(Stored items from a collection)
(* ===== verification/Transforms2D.v ===== *)
(** Integer transformations of a polygon: CG LAB/Exp-11 (translation)
    and CG LAB/Exp-12 (scaling).  The two programs share [class Point]
    and the shape of [main]: read [n], read [n] points into
    [Point shape[50]], read the transformation, print the points,
    transform each in place, print them again.  [main] never checks [n]
    against 50, so [n > 50] writes past the array; the model returns
    [ShapeOverflow] there.  The [int] arithmetic is written against
    [IntOps]; the compiled program is [int32_ops] (wrap-around).  Points
    are read from [input], a list of at least [n] pairs (what [cin]
    supplies).  Each program only applies [x += tx] or [x *= sx] per
    point, so the file keeps the model and one evaluated run that shows
    a silent overflow. *)

From S2P Require Import Prelude MachineInt.

Open Scope Z_scope.
Open Scope cg_scope.

Module Shape2D.

(** [class Point] of both programs. *)
Record Point := mkPoint { x : Z; y : Z }.

(** The capacity of [Point shape[50]]. *)
Definition SHAPE_MAX : Z := 50.

(** [Point::display(index)]: the line ["P" index+1 " (" x ", " y ")"],
    as its three numbers. *)
Definition display (index : Z) (p : Point) : Z * Z * Z := (index + 1, x p, y p).

(** [for (int i = 0; i < n; i++) shape[i].display(i);] *)
Fixpoint display_from (i : Z) (ps : list Point) : list (Z * Z * Z) :=
  match ps with
  | [] => []
  | p :: ps' => display i p :: display_from (i + 1) ps'
  end.

(** The end of a run of [main]: the two printed tables, or a write past
    [shape] when [n > 50]. *)
Inductive outcome :=
| Printed (before after : list (Z * Z * Z))
| ShapeOverflow.

(** [main] of either program, given its per-point transformation.  The
    input loop reads [n] points ([Point::input]); for [n <= 0] every loop
    is empty. *)
Definition shape_main (transform : Point -> Point) (n : Z) (input : list (Z * Z)) : outcome :=
  if SHAPE_MAX <? n then ShapeOverflow
  else
    let shape := map (fun '(a, b) => mkPoint a b) (firstn (Z.to_nat n) input) in
    Printed (display_from 0 shape) (display_from 0 (map transform shape)).

End Shape2D.

Module Translation.
Import Shape2D.

Section Ops.
Context {ops : IntOps}.

(** [Point::translate(tx, ty)]: [x += tx; y += ty;] *)
Definition translate (tx ty : Z) (p : Point) : Point := mkPoint (x p +! tx) (y p +! ty).

(** [main] of Exp-11. *)
Definition main (n : Z) (input : list (Z * Z)) (tx ty : Z) : outcome :=
  shape_main (translate tx ty) n input.

End Ops.
End Translation.

Module Scaling.
Import Shape2D.

Section Ops.
Context {ops : IntOps}.

(** [Point::scale(sx, sy)]: [x *= sx; y *= sy;] *)
Definition scale (sx sy : Z) (p : Point) : Point := mkPoint (x p *! sx) (y p *! sy).

(** [main] of Exp-12. *)
Definition main (n : Z) (input : list (Z * Z)) (sx sy : Z) : outcome :=
  shape_main (scale sx sy) n input.

End Ops.
End Scaling.

(** ** Overflow *)

Import Shape2D.

(** A scaled coordinate wraps around silently: scaling the point
    (50000, 3) by (50000, 1) prints x = -1794967296, which is
    2500000000 - 2^32. *)
Example scale_main_overflow :
  @Scaling.main int32_ops 1 [(50000, 3)] 50000 1 =
  Printed [(1, 50000, 3)] [(1, -1794967296, 3)].
Proof. vm_compute. reflexivity. Qed.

* Exercise goal
Each entry above needs to be output exactly.

* Written solution
(* ===== verification/Transforms2D.v ===== *)
(** Integer transformations of a polygon: CG LAB/Exp-11 (translation)
    and CG LAB/Exp-12 (scaling).  The two programs share [class Point]
    and the shape of [main]: read [n], read [n] points into
    [Point shape[50]], read the transformation, print the points,
    transform each in place, print them again.  [main] never checks [n]
    against 50, so [n > 50] writes past the array; the model returns
    [ShapeOverflow] there.  The [int] arithmetic is written against
    [IntOps]; the compiled program is [int32_ops] (wrap-around).  Points
    are read from [input], a list of at least [n] pairs (what [cin]
    supplies).  Each program only applies [x += tx] or [x *= sx] per
    point, so the file keeps the model and one evaluated run that shows
    a silent overflow. *)

From S2P Require Import Prelude MachineInt.

Open Scope Z_scope.
Open Scope cg_scope.

Module Shape2D.

(** [class Point] of both programs. *)
Record Point := mkPoint { x : Z; y : Z }.

(** The capacity of [Point shape[50]]. *)
Definition SHAPE_MAX : Z := 50.

(** [Point::display(index)]: the line ["P" index+1 " (" x ", " y ")"],
    as its three numbers. *)
Definition display (index : Z) (p : Point) : Z * Z * Z := (index + 1, x p, y p).

(** [for (int i = 0; i < n; i++) shape[i].display(i);] *)
Fixpoint display_from (i : Z) (ps : list Point) : list (Z * Z * Z) :=
  match ps with
  | [] => []
  | p :: ps' => display i p :: display_from (i + 1) ps'
  end.

(** The end of a run of [main]: the two printed tables, or a write past
    [shape] when [n > 50]. *)
Inductive outcome :=
| Printed (before after : list (Z * Z * Z))
| ShapeOverflow.

(** [main] of either program, given its per-point transformation.  The
    input loop reads [n] points ([Point::input]); for [n <= 0] every loop
    is empty. *)
Definition shape_main (transform : Point -> Point) (n : Z) (input : list (Z * Z)) : outcome :=
  if SHAPE_MAX <? n then ShapeOverflow
  else
    let shape := map (fun '(a, b) => mkPoint a b) (firstn (Z.to_nat n) input) in
    Printed (display_from 0 shape) (display_from 0 (map transform shape)).

End Shape2D.

Module Translation.
Import Shape2D.

Section Ops.
Context {ops : IntOps}.

(** [Point::translate(tx, ty)]: [x += tx; y += ty;] *)
Definition translate (tx ty : Z) (p : Point) : Point := mkPoint (x p +! tx) (y p +! ty).

(** [main] of Exp-11. *)
Definition main (n : Z) (input : list (Z * Z)) (tx ty : Z) : outcome :=
  shape_main (translate tx ty) n input.

End Ops.
End Translation.

Module Scaling.
Import Shape2D.

Section Ops.
Context {ops : IntOps}.

(** [Point::scale(sx, sy)]: [x *= sx; y *= sy;] *)
Definition scale (sx sy : Z) (p : Point) : Point := mkPoint (x p *! sx) (y p *! sy).

(** [main] of Exp-12. *)
Definition main (n : Z) (input : list (Z * Z)) (sx sy : Z) : outcome :=
  shape_main (scale sx sy) n input.

End Ops.
End Scaling.

(** ** Overflow *)

Import Shape2D.

(** A scaled coordinate wraps around silently: scaling the point
    (50000, 3) by (50000, 1) prints x = -1794967296, which is
    2500000000 - 2^32. *)
Example scale_main_overflow :
  @Scaling.main int32_ops 1 [(50000, 3)] 50000 1 =
  Printed [(1, 50000, 3)] [(1, -1794967296, 3)].
Proof. vm_compute. reflexivity. Qed.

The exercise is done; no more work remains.